Драма, развивавшаяся в этом доме, была заметна даже для глаз ненаблюдательных. Всякий посторонний человек должен был чувствовать стеснение при виде этой жены и этого мужа.
Мне, по крайней мере, становилось нестерпимо тяжело, и я чрезвычайно обрадовался, когда на другой день вечером Скуляков предложил мне отправиться к нему в деревню. Летищев стал было противиться этому, хотел даже прибегнуть к насильственным мерам, отдав приказание своему Трошке, чтобы не смели закладывать моего тарантаса. Я отговаривался делами, желанием побывать у Скулякова и наконец-таки настоял на своем. Мы простились с хозяевами часов около восьми вечера. Тарантас мой отправился вперед, а мы с Скуляковым пошли пешком. Летищев проводил нас с полверсты, пыхтя и задыхаясь, обнял меня на прощанье, расцеловал и даже разрюмился… Когда он исчез из виду, мне стало легче, и это ощущение все постепенно усиливалось по мере того, как мы удалялись от Никольского.

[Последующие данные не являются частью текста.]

Ltac hs_simpl := cbn [mbind hs_bind hbind pbind WriteB WriteAny ReadN ReadOne mret hs_ret herr nth negb app].
Lemma server_reads_until {A B} (q : proc A) (f : SocksErr + list Z -> proc B) name : forall room acc j i Q, Forall (fun c => c <> 0) name -> (length name <= room)%nat ->
  runs_to (mkNet q (f (inr (acc ++ name))) j i) Q -> runs_to (mkNet q (pbind f (readUntilNull room acc)) (name ++ 0 :: j) i) Q.
Proof.
  induction name as [|c name IH]; intros room acc j i Q Hz Hl H.
  - rewrite app_nil_r in H. destruct room; cbn [readUntilNull]; hs_simpl; (apply (server_reads _ [0]); [done|]); exact H.
  - inversion_clear Hz as [|? ? Hc Hz']. cbn [length] in Hl. destruct room as [|room]; [lia|]. cbn [readUntilNull]. hs_simpl. change (c :: name ++ 0 :: j) with ([c] ++ name ++ 0 :: j).
    apply server_reads; [done|]. hs_simpl. rewrite (proj2 (Z.eqb_neq c 0)) by done. apply IH; [done|lia|]. by rewrite <- app_assoc.
Qed.
Lemma str_bytes_no_null s : no_null s -> Forall (fun c => c <> 0) (str_bytes s) /\ (length (str_bytes s) <= 256)%nat.
Proof.
  intros [Hc Hl]. split; [|by rewrite length_str_bytes]. clear Hl. induction s as [|c s IH]; [constructor|]. cbn [Contains] in Hc. apply orb_false_iff in Hc as [H1 H2].
  constructor; [|by apply IH]. intros E. assert (Hn : nat_of_ascii c = 0%nat) by lia. rewrite <- (ascii_nat_embedding c), Hn in H1. done.
Qed.
Lemma handshake4_run addr : SplitHostPort addr = Some (host, port) ->
  runs_to (mkNet (socks4_ClientHandshake addr CmdConnect userID) (socks4_ServerHandshake authenticator) [] []) both4.
Proof.
  intros Hs. unfold socks4_ClientHandshake. rewrite Hs, Hport, Hip. rewrite (proj2 (Z.ltb_lt _ _)) by lia. cbn [negb]. change (match ip with Some ip => ip | None => mkAddr 32 1 end) with target_ip.
  assert (Ht : a_bits target_ip = 32 /\ 0 <= a_val target_ip < 2 ^ 32) by (unfold target_ip; destruct ip; cbn; [done|lia]). destruct Ht as [Ht1 Ht2].
  assert (H6 : addr_Is6 target_ip = false) by (unfold addr_Is6; by rewrite Ht1). rewrite H6.
  assert (Hsl : exists a b c d, addr_AsSlice target_ip = [a; b; c; d]).
  { assert (L : length (addr_AsSlice target_ip) = 4%nat) by (unfold addr_AsSlice; rewrite length_be_put, Ht1; done). destruct (addr_AsSlice target_ip) as [|a [|b [|c [|d [|]]]]]; try done. by eexists _, _, _, _. }
  assert (Hpl : exists h l, be_put 2 p = [h; l]) by (pose proof (length_be_put 2 p) as L; destruct (be_put 2 p) as [|h [|l [|]]]; try done; by eexists _, _).
  destruct Hsl as (a & b & c & d & Esl), Hpl as (h & l & Epl).
  assert (Ea : mkAddr 32 (be_get [a; b; c; d]) = target_ip) by (rewrite <- Esl; unfold addr_AsSlice; rewrite Ht1; change (Z.to_nat (32 / 8)) with 4%nat; rewrite be_get_put_small by (cbn; lia); rewrite <- Ht1; by destruct target_ip).
  assert (Ep : be_get [h; l] = p) by (rewrite <- Epl; apply be_get_put_small; cbn; lia).
  destruct (str_bytes_no_null _ Huser) as [U1 U2], (str_bytes_no_null _ Hhost) as [V1 V2].
  rewrite Esl, Epl. unfold socks4_ServerHandshake. hs_simpl. apply client_writes. hs_simpl. apply (server_reads _ [4; CmdConnect; h; l; a; b; c; d]); [done|]. hs_simpl.
  change (4 =? 4) with true. change (CmdConnect =? CmdConnect) with true. cbn [negb take drop]. rewrite Ea, Ep.
  apply server_reads_until; [done|done|]. cbn [app]. rewrite bytes_str_bytes.
  assert (Hend : forall host' (j : list Z), runs_to (mkNet (resp ← ReadN 8; socks4_answer resp) (socks4_reply authenticator (JoinHostPort host' (FormatInt p)) userID [h; l] [a; b; c; d]) j [] : net4)
    (fun n => if granted4 then n_client n = PRet (inr tt) /\ n_server n = PRet (inr (JoinHostPort host' (FormatInt p), CmdConnect, userID))
       else n_client n = PRet (inl ErrRequestIdentdMismatched) /\ n_server n = PRet (inl ErrRequestIdentdMismatched))).
  { intros host' j. unfold socks4_reply. fold granted4. cbv zeta. destruct granted4; hs_simpl; apply server_writes; hs_simpl; (apply (client_reads _ [_; _; _; _; _; _; _; _]); [done|]); hs_simpl; by apply runs_done. }
  rewrite Esl. unfold both4, target4. destruct (isReservedIP target_ip) eqn:Er.
  - hs_simpl. apply server_reads_until; [done|done|]. cbn [app]. rewrite bytes_str_bytes.
    assert (Hne : String.eqb host "" = false).
    { apply String.eqb_neq. intros E0. pose proof Hv4 as Hv. rewrite <- Hip, E0 in Hv. by apply Hv. }
    rewrite Hne. apply Hend.
  - hs_simpl. apply Hend.
Qed.
End Handshake4.
(** X27. A press of F1 switches the MSAA level, to 1 if it was above 1 and
    to 4 otherwise, and builds the framebuffers anew for the window as it
    is, with the new level: the render target and the depth-stencil buffer
    are multisampled after the press exactly if the new level is 4.
    Window size and field of view are as before. *)
Theorem X27_F1_switches_MSAA :
  forall d scancode mods p,
    hands_out_unused_names d ->
    tidy p ->
    let p' := Main.keyCallback d Main.GLFW_KEY_F1 scancode Main.GLFW_PRESS mods p in
    let level := if msaaLevel (Main.renderMode p) >? 1 then 1 else 4 in
    msaaLevel (Main.renderMode p') = level /\
    tidy p' /\
    framebuffers_built d (Main.width p) (Main.height p) level p' /\
    GLObjects.target (render_target_texture d (Main.width p) (Main.height p) level)
    = (if msaaLevel (Main.renderMode p) >? 1 then GLObjects.GL_TEXTURE_2D
       else GLObjects.GL_TEXTURE_2D_MULTISAMPLE) /\
    Main.width p' = Main.width p /\ Main.height p' = Main.height p /\
    Main.fov p' = Main.fov p.
Proof.
  intros d scancode mods p Hd Ht p' level. subst p'.
  rewrite key_F1_runs. cbv zeta. change Main.MSAA_SAMPLES with 4. fold level.
  match goal with |- context [Main.createFramebuffer d ?w ?h ?m ?q] =>
    destruct (createFramebuffer_result d w h m q Hd)
      as (T' & B' & _ & _ & _ & _ & _ & _ & C');
      [eapply tidy_gpu; [|exact Ht]; reflexivity|];
      set (r := Main.createFramebuffer d w h m q) in *
  end.
  destruct (controls_fields _ _ C') as (Cw & Ch & Cf & Cm).
  split; [exact (f_equal msaaLevel Cm)|].
  split; [eapply tidy_gpu; [|exact T']; reflexivity|].
  split; [eapply built_gpu; [|exact B']; reflexivity|].
  split.
  { unfold render_target_texture. cbn [GLObjects.target]. subst level.
    destruct (msaaLevel (Main.renderMode p) >? 1); reflexivity. }
  split; [exact Cw|]. split; [exact Ch|exact Cf].
Qed.

Lemma X27_witness :
  let p' := Main.keyCallback sample_driver Main.GLFW_KEY_F1 0 Main.GLFW_PRESS 0
              Main.program_start in
  msaaLevel (Main.renderMode p') = 1 /\
  framebuffers_built sample_driver 0 0 1 p'.
Proof.
  destruct (X27_F1_switches_MSAA sample_driver 0 0 Main.program_start
              sample_driver_hands_out tidy_start)
    as (L & _ & B & _).
  split; [exact L|exact B].
Defined.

Вечер был чудесный. Все воскресло и оживилось после дождя, который шел ночью и в полдень. Воздух был пропитан приятною влажностью. По очистившемуся небу проходили легкие волокнистые облака, принимавшие различные тоны и краски. Вся тяжесть спала с души моей, когда охватили меня простор полей и безмолвие вечера. Я жадно впивал в себя благоуханные испарения земли и трав; я с наслаждением, которого давно не испытывал, смотрел на розовые, как будто таявшие в лазури облака, на мошек, которые тучами вились перед нами. Мне было приятно, что мы только двое в этом просторе, что ни души не было окрест и никакого признака человеческого жилья… С каждым шагом нашим вперед местность становилась холмистее и разнообразнее. Мы спустились под гору, перешли через мостик, перекинутый через небольшую речку, поворотили направо по ее берегу и потом взяли влево к дубовой роще, которая вся облита была огнем заката и сквозила золотом.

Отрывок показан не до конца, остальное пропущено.